On Nov 4, 2013, at 12:36 AM, Sander Steffann <[email protected]> wrote:

> Hi, 
> 
>> We see just this (peering) happening between LISP Service Providers in the 
>> US now.
> 
> What exactly do you mean with 'peering' in this context?

If a given PxTR provider is responsible for originating EID prefixes into the 
DFZ on behalf of their subscribers (LISP Mapping and Proxy services customers) 
want to widen their footprint/capacity of transit of Proxy-ITRs, they can agree 
to exchange these EID-prefixes and announce them on each other's behalf.

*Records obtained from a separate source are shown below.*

(* ===== verification/AIEngine.v ===== *)
(** * The Razion AI engine ([apps/razion-ai-engine.c])

    The root-owned service that routes requests to provider adapters: its
    configuration, the selection of a provider under the privacy policy, the
    exchange with the provider, the handling of every operation, and one
    iteration of its service loop.  Provider adapters and clients are the
    environment of [AIProtocol]; the history of PEX calls is the state. *)

From S2P Require Import Prelude Memory Text AIProtocol.

Definition MAX_PROVIDERS : nat := 24.
Definition RAZION_AI_MAX_PROVIDER_ENDPOINT : nat := 80.
Definition DEFAULT_AUDIT_LOG : bytes := bytes_of "/var/log/razion-ai.log".

(** ** Configuration *)

(** [razion_ai_provider_class_t] *)
Inductive provider_class := PROVIDER_LOCAL | PROVIDER_CLOUD.

#[global] Instance provider_class_eq_dec : EqDecision provider_class.
Proof. solve_decision. Defined.

(** [razion_ai_provider_descriptor_t]; names are C strings. *)
Record provider := Provider {
  pv_name : bytes;
  pv_endpoint : bytes;
  pv_class : provider_class;
  pv_capabilities : Z;
  pv_priority : Z;
  pv_enabled : bool;
}.

(** [engine_config_t]; [providers] holds the first [provider_count] entries. *)
Record engine_config := Config {
  local_first : Z;
  allow_cloud : Z;
  cloud_fallback : Z;
  audit_enabled : Z;
  audit_log : bytes;
  provider_timeout_ms : Z;
  providers : list provider;
}.

Definition default_config : engine_config := Config 1 0 1 1 DEFAULT_AUDIT_LOG 5000 [].

(** What the engine uses of [lib/confreader.c]: the section names in the order
    [hashmap_keys] lists them, and the value of a key of a section. *)
Record confreader := Confreader {
  conf_sections : list bytes;
  confreader_get : bytes → bytes → option bytes;
}.

Definition confreader_getd (c : confreader) (section key def : bytes) : bytes :=
  default def (confreader_get c section key).
Definition confreader_intd (c : confreader) (section key : bytes) (def : Z) : Z :=
  match confreader_get c section key with None => def | Some v => libc_atoi v end.

Definition parse_capabilities (value : option bytes) : Z :=
  match value with
  | None => 0
  | Some v =>
      let add out name cap := if contains v name then Z.lor out cap else out in
      let out := add 0 (bytes_of "text") CAP_TEXT in
      let out := add out (bytes_of "search") CAP_FILE_SEARCH in
      let out := add out (bytes_of "system-read") CAP_SYSTEM_READ in
      let out := add out (bytes_of "task-propose") CAP_TASK_PROPOSE in
      let out := add out (bytes_of "task-execute") CAP_TASK_EXECUTE in
      let out := add out (bytes_of "voice") CAP_VOICE in
      let out := add out (bytes_of "code") CAP_CODE in
      add out (bytes_of "settings") CAP_SETTINGS
  end.

Definition set_providers (cfg : engine_config) (ps : list provider) : engine_config :=
  Config (local_first cfg) (allow_cloud cfg) (cloud_fallback cfg) (audit_enabled cfg)
    (audit_log cfg) (provider_timeout_ms cfg) ps.

Definition load_provider (c : confreader) (cfg : engine_config) (section : bytes) : engine_config :=
  if (MAX_PROVIDERS <=? length (providers cfg))%nat then cfg else
  let get key def := confreader_getd c section key def in
  let enabled := get (bytes_of "enabled") (bytes_of "0") in
  if negb (bytes_eqb enabled (bytes_of "1")) && negb (bytes_eqb enabled (bytes_of "yes")) &&
     negb (bytes_eqb enabled (bytes_of "true")) then cfg else
  let name := take (RAZION_AI_MAX_PROVIDER_NAME - 1) (drop (length (bytes_of "provider.")) section) in
  let endpoint := take (RAZION_AI_MAX_PROVIDER_ENDPOINT - 1) (get (bytes_of "endpoint") []) in
  let class := if bytes_eqb (get (bytes_of "class") (bytes_of "cloud")) (bytes_of "local")
               then PROVIDER_LOCAL else PROVIDER_CLOUD in
  let priority := confreader_intd c section (bytes_of "priority") 100 in
  let capabilities := parse_capabilities (Some (get (bytes_of "capabilities") (bytes_of "text"))) in
  let enabled := match endpoint with [] => false | _ => true end in
  if enabled then
    set_providers cfg (providers cfg ++ [Provider name endpoint class capabilities priority enabled])
  else cfg.

Definition clamp_timeout (t : Z) : Z := if t <? 100 then 100 else if 30000 <? t then 30000 else t.

Definition load_config (conf : option confreader) (cfg : engine_config) : engine_config :=
  match conf with
  | None => cfg
  | Some c =>
      let int key def := confreader_intd c (bytes_of "engine") key def in
      let cfg := Config (int (bytes_of "local_first") 1) (int (bytes_of "allow_cloud") 0) (int (bytes_of "cloud_fallback") 1)
                   (int (bytes_of "audit_enabled") 1)
                   (take 159 (confreader_getd c (bytes_of "engine") (bytes_of "audit_log") DEFAULT_AUDIT_LOG))
                   (clamp_timeout (int (bytes_of "provider_timeout_ms") 5000)) (providers cfg) in
      fold_left (λ cfg section,
        if is_prefix (bytes_of "provider.") section then load_provider c cfg section else cfg)
        (conf_sections c) cfg
  end.

(** ** Routing *)

Section engine.
Context `{PexEnv} (cfg : engine_config).

Definition provider_is_available (p : provider) : M history bool := pex_connect (pv_endpoint p).

Definition provider_matches (p : provider) (q : request) (cls : provider_class) : M history bool :=
  if negb (pv_enabled p) || negb (bool_decide (pv_class p = cls)) then mret false else
  if negb (Z.land (pv_capabilities p) (req_requested_capabilities q) =? req_requested_capabilities q)
  then mret false else
  if bool_decide (cls = PROVIDER_CLOUD) &&
     ((allow_cloud cfg =? 0) || negb (has_flag (req_flags q) FLAG_ALLOW_CLOUD) ||
      has_flag (req_flags q) FLAG_LOCAL_ONLY)
  then mret false
  else provider_is_available p.

(** The loop of [select_provider] over providers [i], [i+1], ..., with
    [selected] the index chosen so far. *)
Fixpoint select_loop (q : request) (cls : provider_class) (attempted : list bool)
    (ps : list provider) (i : nat) (selected : option (nat * provider)) :
    M history (option (nat * provider)) :=
  match ps with
  | [] => mret selected
  | candidate :: ps =>
      if default false (attempted !! i) then select_loop q cls attempted ps (S i) selected else
      ok ← provider_matches candidate q cls;
      if negb ok then select_loop q cls attempted ps (S i) selected else
      let selected := match selected with
                      | None => Some (i, candidate)
                      | Some (j, s) =>
                          if pv_priority candidate <? pv_priority s then Some (i, candidate)
                          else Some (j, s)
                      end in
      select_loop q cls attempted ps (S i) selected
  end.

Definition select_provider (q : request) (cls : provider_class) (attempted : list bool) :
    M history (option (nat * provider)) :=
  select_loop q cls attempted (providers cfg) 0 None.

(** [response->provider] and the granted capabilities are overwritten. *)
Definition brand_response (p : provider) (q : request) (r : response) : response :=
  Response (resp_magic r) (resp_version r) (resp_status r) (resp_request_id r)
    (Z.land (resp_granted_capabilities r) (Z.land (pv_capabilities p) (req_requested_capabilities q)))
    (resp_payload_length r) (char_array RAZION_AI_MAX_PROVIDER_NAME (pv_name p)) (resp_payload r).

(** [None]: the function returned -1. *)
Definition forward_to_provider (p : provider) (q : request) : M history (option response) :=
  ok ← pex_connect (pv_endpoint p);
  if negb ok then mret None else
  let size := (req_header + Z.to_nat (req_payload_length q))%nat in
  n ← pex_reply (pv_endpoint p) (take size (encode_request q));
  if negb (n =? Z.of_nat size) then mret None else
  w ← fswait2 (pv_endpoint p) (provider_timeout_ms cfg);
  if negb (w =? 0) then mret None else
  r ← pex_recv (pv_endpoint p);
  let '(received, buf) := r in
  if received <? Z.of_nat resp_header then mret None else
  let reply := decode_response buf in
  if negb (reply_ok (req_request_id q) received reply) then mret None
  else mret (Some (brand_response p q reply)).

(** How routing ended: a provider answered, none was compatible (-1), or every
    compatible one failed (-2, with the name of the last). *)
Inductive routed := Routed (r : response) | NoProvider | AllFailed (last : bytes).

(** The [while (1)] loop for one class: select, mark, forward.  [last] is the
    name of the last provider attempted. *)
Fixpoint route_class (fuel : nat) (q : request) (cls : provider_class)
    (attempted : list bool) (last : option bytes) :
    M history (option response * list bool * option bytes) :=
  match fuel with
  | O => spin
  | S fuel =>
      sel ← select_provider q cls attempted;
      match sel with
      | None => mret (None, attempted, last)
      | Some (i, p) =>
          let attempted := <[i := true]> attempted in
          r ← forward_to_provider p q;
          match r with
          | Some resp => mret (Some resp, attempted, Some (pv_name p))
          | None => route_class fuel q cls attempted (Some (pv_name p))
          end
      end
  end.

(** A class takes at most one iteration per provider, and one to find none. *)
Definition route_fuel : nat := S (length (providers cfg)).

Definition route_to_provider (q : request) : M history routed :=
  let attempted := replicate MAX_PROVIDERS false in
  let prefer_local := negb (local_first cfg =? 0) || has_flag (req_flags q) FLAG_PREFER_LOCAL in
  let first := if prefer_local then PROVIDER_LOCAL else PROVIDER_CLOUD in
  let second := if prefer_local then PROVIDER_CLOUD else PROVIDER_LOCAL in
  let finish last := match last with Some n => AllFailed n | None => NoProvider end in
  r ← route_class route_fuel q first attempted None;
  let '(resp, attempted, last) := r in
  match resp with
  | Some resp => mret (Routed resp)
  | None =>
      if bool_decide (first = PROVIDER_LOCAL) && (cloud_fallback cfg =? 0)
      then mret (finish last) else
      r ← route_class route_fuel q second attempted last;
      let '(resp, _, last) := r in
      mret match resp with Some resp => Routed resp | None => finish last end
  end.

(** ** Responses *)

Definition set_response (id status : Z) (prov message : bytes) : response :=
  let payload := take (RAZION_AI_MAX_PAYLOAD - 1) message in
  Response RAZION_AI_PROTOCOL_MAGIC RAZION_AI_PROTOCOL_VERSION status id 0
    (Z.of_nat (length payload)) (char_array RAZION_AI_MAX_PROVIDER_NAME prov) payload.

Fixpoint count_available (ps : list provider) : M history Z :=
  match ps with
  | [] => mret 0
  | p :: ps => ok ← provider_is_available p; n ← count_available ps;
               mret (if ok : bool then n + 1 else n)
  end.

Definition health_response (q : request) : M history response :=
  available ← count_available (providers cfg);
  let message :=
    bytes_of "engine=ready;protocol=" ++ dec RAZION_AI_PROTOCOL_VERSION ++
    bytes_of ";providers=" ++ dec (Z.of_nat (length (providers cfg))) ++
    bytes_of ";available=" ++ dec available ++
    bytes_of ";local_first=" ++ (if local_first cfg =? 0 then bytes_of "off" else bytes_of "on") ++
    bytes_of ";cloud=" ++ (if allow_cloud cfg =? 0 then bytes_of "disabled" else bytes_of "opt-in") in
  mret (set_response (req_request_id q) STATUS_OK (bytes_of "engine")
          (snprintf RAZION_AI_MAX_PAYLOAD message)).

So if LISP Mapping/Proxy Provider Foo is originating 172.16.1.0/20 and LISP 
Mapping/Proxy Provider Bar is originating 10.1.1.0/22, and they come to an 
bilateral agreement to share Proxy-ITR capacity they can agree to peer (via, 
for example, eBGP multi-hop) and propagate the prefixes that that the other is 
originating.  Note that the origin AS for these two EID prefixes remains Foo 
and Bar's respectively.

Today some providers are redistributing registered EID prefixes directly via 
their map-servers, and some are using static routes independent of 
redistribution for origination.  (I prefer the latter, but YMMV.)